Thursday, September 01, 2005

Seasonal, Size and Value Anomalies by Ben Jacobsen, Abdullah Mamun, Nuttawat Visaltanachoti

SSRN-Seasonal, Size and Value Anomalies by Ben Jacobsen, Abdullah Mamun, Nuttawat Visaltanachoti: "

Uh, oh. Here is one that will cause my notes to be redone!

Jacobsen, Mamum, and Visaltanchoti use the Fama-French data library to look at three types of anomalies. Their findings may surprise you!

The anomalies are broken down into three categories:
  1. Seasonal--the Halloween Effect (that is that stocks do better from November to April) and the January Effect.
  2. Value--The Book to Market anomaly and the Earnings to Price anomaly.
  3. Size Effect-the small firm effect
The authors use a "time series of (log) portfolio returns starting with the random walk model and then include a January dummy, a Halloween dummy, or both, to study the interaction between these effects and the different portfolio returns." (See equation 1)

The findings?

1. Returns appear lower in the summer (thus the so-called Halloween effect is supported) :
  • "excess returns on almost all portfolios are during summer not significantly different from zero and negative in approximately half of all portfolios. This confirms the finding of Bouman and Jacobsen (2002) for international results also for the US: excess returns in the US on many portfolios are close to zero and often negative during summer months."
2. Value anomalies appear to be largely year-round phenomena
  • "Size effect and the well known value effects, like Book to Market, Earnings to Price,
    Cash Flow to Price and Dividend to Price effects are not affected by the Halloween
    effect.
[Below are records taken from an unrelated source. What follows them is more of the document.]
(** * Coordination board: realtime synchronisation core

    A shallow embedding of the Socket.IO server handlers
    ([board:pull], [board:update], [item:patch], [lanes:move]) and of the
    client of [App.tsx]: the replica handlers ([board:state],
    [item:patch:apply], [lanes:move:apply]), the local edits
    ([addPilotToUnassigned], [patchItem], [deleteItem], [moveItem]), the
    drag handlers ([handleDragStart], [handleDragEnd]), the input formatters
    ([digits], [fmtHHMM], [fmtFL], [fmtMach]) and
    [parseWaypointsFromRoute]; followed by the properties of the board state
    they maintain.

    Conventions of the embedding.
    - A JS object used as a dictionary is a [gmap] with [string] keys; an
      array of ids is a [list string].
    - A timestamp is a JS number; it is taken integral and modelled in [Z].
      A field that may be missing from a payload is an [option].
    - A board state, stored or received, is an object with [lanes] and
      [items]; its [lastUpdated] may be missing.  Ids and lane names are
      strings, the empty string being the falsy one.
    - [Date.now()] is read from the environment: every handler that reads
      the clock takes the reading as its first argument [now].
    - What a handler sends is returned next to the new state, as a list of
      emissions.  A handler that raises returns the state it started from,
      nothing being written before the point of the exception, and the
      emission [Uncaught].
    - A property read on the server's [lanes] and [items] objects finds the
      own keys and what the object inherits: the names of
      [Object.prototype], and for [items] those of a prototype the
      [item:patch] handler has put in place by writing under [__proto__]. *)

From stdpp Require Import gmap strings list fin_maps.
From Stdlib Require Import ZArith Lia Ascii DecimalString.

Local Open Scope string_scope.
Local Open Scope list_scope.
Local Open Scope nat_scope.

(** ** Data model *)

(** The value of one field of a card: the six editable fields, [id] and
    [source] are strings, [routeWaypoints] is an array of strings. *)
Inductive value :=
  | VStr (s : string)
  | VArr (l : list string).

#[global] Instance value_eq_dec : EqDecision value.
Proof. solve_decision. Defined.

(** [interface BoardState]: [lanes : Record<LaneKey, string[]>],
    [items : Record<string, BoardItem>], [lastUpdated : number].  A
    [BoardItem] and a patch ([Partial<BoardItemFields>]) are objects, that is
    maps from field names to values.  The server reads [lastUpdated] through
    [?.lastUpdated || 0], so a payload without the field is representable.
    [lanes] and [items] hold the own keys of the two objects.  [items_proto]
    is the prototype of the [items] object: [None] stands for
    [Object.prototype], which every object literal and every parsed payload
    has; the server's [boardState.items[id] = ...] with [id = "__proto__"]
    can put an object of the program in its place.  The [lanes] object is
    always a literal or a parsed payload, so its prototype is
    [Object.prototype].  A value without [lanes] or [items] is outside this
    type: on such a stored value a handler raises at its first read of the
    missing member. *)
Record BoardState := mkState {
  lanes : gmap string (list string);
  items : gmap string (gmap string value);
  lastUpdated : option Z;
  items_proto : option (gmap string value)
}.

(** A board whose [items] object has the prototype of every plain object. *)
Notation mkBoard l i t := (mkState l i t None).

#[global] Instance BoardState_eq_dec : EqDecision BoardState.
Proof. solve_decision. Defined.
These anomalies persist in summer and winter."
3. The size effect appears to be dependent on the measure of comparison and disappears (or even reverses sign!) when the January effect is controlled for!
  • "After controlling for a January effect we find no evidence of a size effect in equally weighted portfolios and a reversed size or, in other words, a ‘large firm effectÂ’ in value weighted portfolios."
Which deserves a WOW! I told you I would have to edit my notes!

Jacobsen, Ben NMI1, Mamun, Abdullah and Visaltanachoti, Nuttawat, "Seasonal, Size and Value Anomalies" (August 2005).